TASK DIRECTIONS ::
Scan the records below for the line containing "(** The step reads" and the line containing "intros HI. destruct". Copy both, plus every line between, exactly.

##### EXERCISE INPUT #####

(* ===== verification/InFlight.v ===== *)
(** * Events while a request is served

    The steps of a request ([Threads]) with events, and changes of the world,
    between any two of them.  The tables that the walk and the events leave are
    those of [EventsSafe], whatever the order; the load, or the listing, starts
    from well-formed tables if the bases that had slots when the request came have
    kept their shape, even if the package that was looked up is gone by then. *)
From S2P Require Import Prelude CStr Env Model UserLoad Json Accel Rpu Pdi Slots Invariant ListIds TablesWp.
From S2P Require Import ListIdFacts Load LoadSafe Registry Eeprom Events Listing ListingSafe Proto Frame RequestSafe StartSafe EventsSafe.
From S2P Require Import Threads Handles Owners.
Open Scope Z_scope.
Open Scope dfx_scope.

Section InFlight.
Context {W : Type} `{Env W}.
Implicit Types (s : sys W).

(** The step reads or changes what is loaded. *)
Definition serves (p : phase) : bool := match p with Walked | Found _ _ _ => true | _ => false end.

(** Request [r] came in state [s0]; now the main thread is at [p]. *)
Inductive in_flight (r : dfx_mgr_request) (m : message) s0 : phase -> sys W -> Prop :=
  | fly_begin : in_flight r m s0 Begin s0
  | fly_main p p' s s' :
      in_flight r m s0 p s -> answered p = false -> (serves p = true -> calm (dm s0) (dm s) = true) ->
      main_step r m p s = Ret p' s' -> in_flight r m s0 p' s'
  | fly_event p e go s s' :
      in_flight r m s0 p s -> answered p = false -> tracked (dm s) e = true -> handle_event e s = Ret go s' ->
      in_flight r m s0 p s'
  | fly_world p h s : in_flight r m s0 p s -> in_flight r m s0 p (Sys (dm s) h).

(** What holds at each phase of a request that came with the tables [d0]. *)
Definition flight_inv (r : dfx_mgr_request) (d0 : daemon) (p : phase) (d : daemon) : Prop :=
  match p with
  | Replied reply => exists d1, platform d1 = platform d0 /\ served r d1 reply d
  | Found i _ _ => settled d0 d /\ loads r = true /\ (i < MAX_WATCH)%nat
  | _ => settled d0 d
  end.

(** A load into any entry, even one that was freed since it was looked up. *)
Lemma load_any_wp i name cma fs sz s :
  wf (dm s) -> (i < MAX_WATCH)%nat ->
  wp lib_fault (load_accelerator_core i name cma fs sz) (fun r s' => load_post (dm s) i name r.1 (dm s')) s.
Proof.
  intros Hwf Hlt. rewrite <- (wf_len _ _ _ _ Hwf) in Hlt. destruct (lookup_lt_is_Some_2 _ _ Hlt) as [b Hi].
  destruct (in_use b) eqn:Huse; [by apply (load_core_wp i b)|].
  assert (Hp : base_path b = ""%string) by (apply negb_false_iff, streq_true in Huse; exact Huse).
  destruct (ew_free b (wf_entry _ _ _ _ Hwf i b Hi) Hp) as (_ & Hty & _ & _).
  apply wp_bind, wp_env; [by auto with tame|]. intros slot w. apply wp_bind. eapply wp_getb; [done|].
  apply wp_bind, wp_getd. rewrite Hty. destruct (_ && _); [by apply wp_ret, refuse|].
  destruct (accel_in_base b name); by apply wp_ret, refuse.
Qed.

Lemma visit_wp d0 due t s :
  scan_state d0 due s -> wp lib_fault (visit t) (fun _ s' => scan_state d0 due s') s.
Proof.
  intros HI. destruct t as [fwdir|depth cpath e]; cbn [visit].
  - apply wp_bind. eapply wp_scan_env; [auto with tame|exact HI|]. intros [l|] s2 HI2; [|by apply wp_ret].
    apply wp_bind. eapply wp_scan_same; [apply add_dir_watch_wp|exact HI2|]. intros ok s3 HI3. by apply wp_ret.
  - apply (dir_entry_wp [] (fun n => n ;; ret []) (fun d dir l => ret (map (Below d dir) l)) depth); [done| |].
    + intros n s' Hn. by apply wp_then.
    + intros d dir l s' _ HI'. by apply wp_ret.
Qed.

Lemma packages_served r flag s :
  wf (dm s) -> wp lib_fault (list_packages flag) (fun reply s' => served r (dm s) reply (dm s')) s.
Proof.
  intros Hwf. apply wp_bind, wp_modd, wp_bind, wp_modd, wp_bind. pose proof (assign_list_ids_wf _ Hwf) as Hwf'.
  eapply wp_mono; [apply render_listing_wp; exact Hwf'|]. intros t s' Hd. apply wp_ret. rewrite Hd.
  split; [by split|by left].
Qed.

Lemma core_served r i name cma fs sz s :
  wf (dm s) -> loads r = true -> (i < MAX_WATCH)%nat ->
  wp lib_fault (let! rv := load_accelerator_core i name cma fs sz in load_reply false rv)
     (fun reply s' => served r (dm s) reply (dm s')) s.
Proof.
  intros Hwf Hl Hlt. apply (serve_load r false _ id); [done|].
  eapply wp_mono; [apply wp_kept; [auto with within|by apply load_any_wp]|].
  intros rv s' [Hpost Hp']. by eapply load_post_loaded.
Qed.

Lemma none_served r d name s :
  wf (dm s) -> loads r = true ->
  wp lib_fault (let! rv := found_none d name in load_reply false rv) (fun reply s' => served r (dm s) reply (dm s')) s.
Proof.
  intros Hwf Hl. apply (serve_load r false _ id); [done|]. apply wp_bind, wp_guard; [|by split].
  intros _. by apply wp_ret, loaded_refl.
Qed.

(** The step answers, and the request is served. *)
Lemma answer_served r d0 (k : M (sys W) (option message)) s :
  platform (dm s) = platform d0 -> wp lib_fault k (fun reply s' => served r (dm s) reply (dm s')) s ->
  wp lib_fault (let! x := k in ret (Replied x)) (fun p' s' => flight_inv r d0 p' (dm s')) s.
Proof. intros Hd Hk. apply wp_bind. eapply wp_mono; [exact Hk|]. intros x s' Hs. apply wp_ret. by exists (dm s). Qed.

(** The lookup, and where it leads. *)
Lemma lookup_keeps r m d0 s :
  wf (dm s) -> settled d0 (dm s) -> loads r = true ->
  wp lib_fault (let '(name, cma) := load_args (msg_data m) in
     let! d := getd in
     match lookup_name d name with
     | Some (i, n) => ret (Found i n cma)
     | None => let! rv := found_none d name in let! x := load_reply false rv in ret (Replied x)
     end) (fun p' s' => flight_inv r d0 p' (dm s')) s.
Proof.
  intros Hwf Hs Hl. destruct (load_args _) as [name cma]. apply wp_bind, wp_getd.
  destruct (lookup_name (dm s) name) as [[i n]|] eqn:Ei.
  - apply wp_ret. split; [done|]. split; [done|]. destruct name as [name|]; [|done]. cbn [lookup_name] in Ei.
    destruct (findBaseDesign (dm s) name) as [j|] eqn:Ef; [|done]. injection Ei as -> _.
    apply find_index_lookup in Ef as (b & Hi & _). rewrite <- (wf_len _ _ _ _ Hwf). by eapply lookup_lt_Some.
  - eapply wp_same_op; [symmetry; exact (bind_assoc (found_none (dm s) name) (load_reply false) (fun x => ret (Replied x)))|]. apply answer_served; [|by apply none_served].
    destruct Hs as [due Hs]. apply Hs.
Qed.

(** A step keeps what holds of the request. *)
Lemma step_keeps r m d0 p s :
  flight_inv r d0 p (dm s) -> answered p = false -> (serves p = true -> calm d0 (dm s) = true) ->
  wp lib_fault (main_step r m p) (fun p' s' => flight_inv r d0 p' (dm s')) s.
Proof.
  assert (Hready : settled d0 (dm s) -> calm d0 (dm s) = true -> wf (dm s) /\ platform (dm s) = platform d0).
  { intros [due Hs] Hc. split; [by apply (scan_wf _ Hs)|apply Hs]. }
  destruct p as [|[|t l]| |i n cma|x]; cbn [flight_inv main_step serves]; intros Hp Ha Hc; [| | | | |done].
  - apply wp_bind, wp_getd. destruct (_ && _); [|by apply wp_ret]. apply wp_bind, wp_modd, wp_bind, wp_getd, wp_ret.
    destruct Hp as [due [? ? ? ? ? ? ?]]. by exists false.
  - by apply wp_ret.
  - destruct Hp as [due HI]. apply wp_bind. eapply wp_mono; [by apply (visit_wp d0 due)|].
    intros ts s' HI'. apply wp_ret. by exists due.
  - destruct (Hready Hp (Hc eq_refl)) as [Hwf Hpl].
    assert (Hother : walks r = false -> wp lib_fault (let! x := handle_request r m in ret (Replied x))
                       (fun p' s' => flight_inv r d0 p' (dm s')) s).
    { intros Hw. apply answer_served; [done|]. apply handle_request_served; congruence. }
    destruct r; try (by apply Hother); [by apply lookup_keeps| |by apply lookup_keeps].
    by apply answer_served, packages_served.
  - destruct Hp as (Hs & Hl & Hlt). destruct (Hready Hs (Hc eq_refl)) as [Hwf Hpl].
    eapply wp_same_op; [symmetry; exact (bind_assoc _ (load_reply false) (fun x => ret (Replied x)))|]. by apply answer_served, core_served.
Qed.

Lemma event_keeps r d0 p e s :
  flight_inv r d0 p (dm s) -> answered p = false -> tracked (dm s) e = true ->
  wp lib_fault (handle_event e) (fun _ s' => flight_inv r d0 p (dm s')) s.
Proof.
  intros Hp Ha Ht. assert (Hs : settled d0 (dm s)) by (destruct p; [exact Hp..|exact (proj1 Hp)|done]).
  eapply wp_mono; [by apply (handle_event_wp (d0 := d0))|]. intros go s' Hs'. destruct p; try done. exact (conj Hs' (proj2 Hp)).
Qed.

(** Whatever came between its steps, a request in flight is in order. *)
Lemma in_flight_inv r m s0 p s : wf (dm s0) -> in_flight r m s0 p s -> flight_inv r (dm s0) p (dm s).
Proof.
  intros Hwf. induction 1 as [|p p' s s' _ IH Ha Hc E|p e go s s' _ IH Ha Ht E|p h s _ IH].
  - exists (firmware_rescan_pending (dm s0)). by apply scan_refl.
  - exact (wp_returns _ _ _ _ _ _ (step_keeps r m (dm s0) p s IH Ha Hc) E).
  - exact (wp_returns _ _ _ _ _ _ (event_keeps r (dm s0) p e s IH Ha Ht) E).
  - by destruct p.
Qed.

(** ** Owners *)

#[local] Hint Resolve within_found within_lookup : within.

Lemma serving_traces r m p s :
  wf (dm s) -> serves p = true -> wp any_fault (main_step r m p) (fun _ s' => traces (dm s) (dm s')) s.
Proof.
  intros Hwf. destruct p as [|l| |i n cma|x]; try done; intros _; cbn [main_step].
  - destruct r; cbn [handle_request]; try (by apply wp_bind, wp_mono with (1 := packages_traces _ _ Hwf)).
    all: first [apply fresh_traces; by within_go|apply no_new_run; by within_go].
  - apply fresh_traces. within_go.
Qed.

Lemma walking_goes_on r m p s :
  serves p = false -> answered p = false -> wp any_fault (main_step r m p) (fun p' _ => answered p' = false) s.
Proof.
  destruct p as [|[|t l]| |i n cma|x]; try done; intros _ _; cbn [main_step].
  - apply wp_any_bind. intros d s1. destruct (_ && _); [|by apply wp_ret]. apply wp_any_bind. intros [] s2.
    apply wp_any_bind. intros d' s3. by apply wp_ret.
  - apply wp_any_bind. intros ts s1. by apply wp_ret.
Qed.

(** Whoever owns a handle owned it when the request came, or it was free then. *)
Lemma in_flight_traces r m s0 p s : wf (dm s0) -> in_flight r m s0 p s -> traces (dm s0) (dm s).
Proof.
  intros Hwf Hf.
  assert (Hset : forall q s1, in_flight r m s0 q s1 -> answered q = false -> settled (dm s0) (dm s1)).
  { intros q s1 Hq Hqa. pose proof (in_flight_inv r m s0 q s1 Hwf Hq). by destruct q; [..|apply H0|]. }
  destruct (answered p) eqn:Ea; [|by apply no_new_traces, settled_no_new, (Hset p)].
  induction Hf as [|p p' s s' Hp IH Hpa Hc E|p e go s s' Hp IH Hpa Ht E|p h s Hp IH]; [done| |congruence|by apply IH].
  pose proof (Hset p s Hp Hpa) as Hs. destruct (serves p) eqn:Es.
  - destruct Hs as [due Hs]. apply (traces_after _ (dm s)); [exact (scan_no_new _ _ _ Hs)|apply Hs|].
    exact (wp_returns _ _ _ _ _ _ (serving_traces r m p s (scan_wf _ Hs (Hc eq_refl)) Es) E).
  - pose proof (wp_returns _ _ _ _ _ _ (walking_goes_on r m p s Es Hpa) E). simpl in *. congruence.
Qed.

(** A schedule, run: [None] is a step of the main thread, [Some e] an event. *)
Fixpoint scheduled (r : dfx_mgr_request) (m : message) (d0 : daemon) (l : list (option inotify_event)) (p : phase) s :
    option (phase * sys W) :=
  match l with
  | [] => Some (p, s)
  | o :: l =>
      if answered p then None
      else
        match o with
        | None =>
            if serves p && negb (calm d0 (dm s)) then None
            else match main_step r m p s with Ret p' s' => scheduled r m d0 l p' s' | Fault _ => None end
        | Some e =>
            if tracked (dm s) e then
              match handle_event e s with Ret _ s' => scheduled r m d0 l p s' | Fault _ => None end
            else None
        end
  end.

Lemma scheduled_in_flight r m s0 l : forall p s p' s',
  in_flight r m s0 p s -> scheduled r m (dm s0) l p s = Some (p', s') -> in_flight r m s0 p' s'.
Proof.
  induction l as [|o l IH]; intros p s p' s' Hp E; cbn [scheduled] in E; [by injection E as <- <-|].
  destruct (answered p) eqn:Ha; [done|]. destruct o as [e|].
  - destruct (tracked (dm s) e) eqn:Et; [|done]. destruct (handle_event e s) as [go s1|] eqn:Ee; [|done].
    eapply IH; [|exact E]. by eapply fly_event.
  - destruct (serves p && negb (calm (dm s0) (dm s))) eqn:Ec; [done|].
    destruct (main_step r m p s) as [p1 s1|] eqn:Es; [|done]. eapply IH; [|exact E]. eapply fly_main; [done..| |exact Es].
    intros Hs. rewrite Hs in Ec. by apply negb_false_iff.
Qed.
End InFlight.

#####

SOLUTION ::
(** The step reads or changes what is loaded. *)
Definition serves (p : phase) : bool := match p with Walked | Found _ _ _ => true | _ => false end.

(** Request [r] came in state [s0]; now the main thread is at [p]. *)
Inductive in_flight (r : dfx_mgr_request) (m : message) s0 : phase -> sys W -> Prop :=
  | fly_begin : in_flight r m s0 Begin s0
  | fly_main p p' s s' :
      in_flight r m s0 p s -> answered p = false -> (serves p = true -> calm (dm s0) (dm s) = true) ->
      main_step r m p s = Ret p' s' -> in_flight r m s0 p' s'
  | fly_event p e go s s' :
      in_flight r m s0 p s -> answered p = false -> tracked (dm s) e = true -> handle_event e s = Ret go s' ->
      in_flight r m s0 p s'
  | fly_world p h s : in_flight r m s0 p s -> in_flight r m s0 p (Sys (dm s) h).

(** What holds at each phase of a request that came with the tables [d0]. *)
Definition flight_inv (r : dfx_mgr_request) (d0 : daemon) (p : phase) (d : daemon) : Prop :=
  match p with
  | Replied reply => exists d1, platform d1 = platform d0 /\ served r d1 reply d
  | Found i _ _ => settled d0 d /\ loads r = true /\ (i < MAX_WATCH)%nat
  | _ => settled d0 d
  end.

(** A load into any entry, even one that was freed since it was looked up. *)
Lemma load_any_wp i name cma fs sz s :
  wf (dm s) -> (i < MAX_WATCH)%nat ->
  wp lib_fault (load_accelerator_core i name cma fs sz) (fun r s' => load_post (dm s) i name r.1 (dm s')) s.
Proof.
  intros Hwf Hlt. rewrite <- (wf_len _ _ _ _ Hwf) in Hlt. destruct (lookup_lt_is_Some_2 _ _ Hlt) as [b Hi].
  destruct (in_use b) eqn:Huse; [by apply (load_core_wp i b)|].
  assert (Hp : base_path b = ""%string) by (apply negb_false_iff, streq_true in Huse; exact Huse).
  destruct (ew_free b (wf_entry _ _ _ _ Hwf i b Hi) Hp) as (_ & Hty & _ & _).
  apply wp_bind, wp_env; [by auto with tame|]. intros slot w. apply wp_bind. eapply wp_getb; [done|].
  apply wp_bind, wp_getd. rewrite Hty. destruct (_ && _); [by apply wp_ret, refuse|].
  destruct (accel_in_base b name); by apply wp_ret, refuse.
Qed.

Lemma visit_wp d0 due t s :
  scan_state d0 due s -> wp lib_fault (visit t) (fun _ s' => scan_state d0 due s') s.
Proof.
  intros HI. destruct t as [fwdir|depth cpath e]; cbn [visit].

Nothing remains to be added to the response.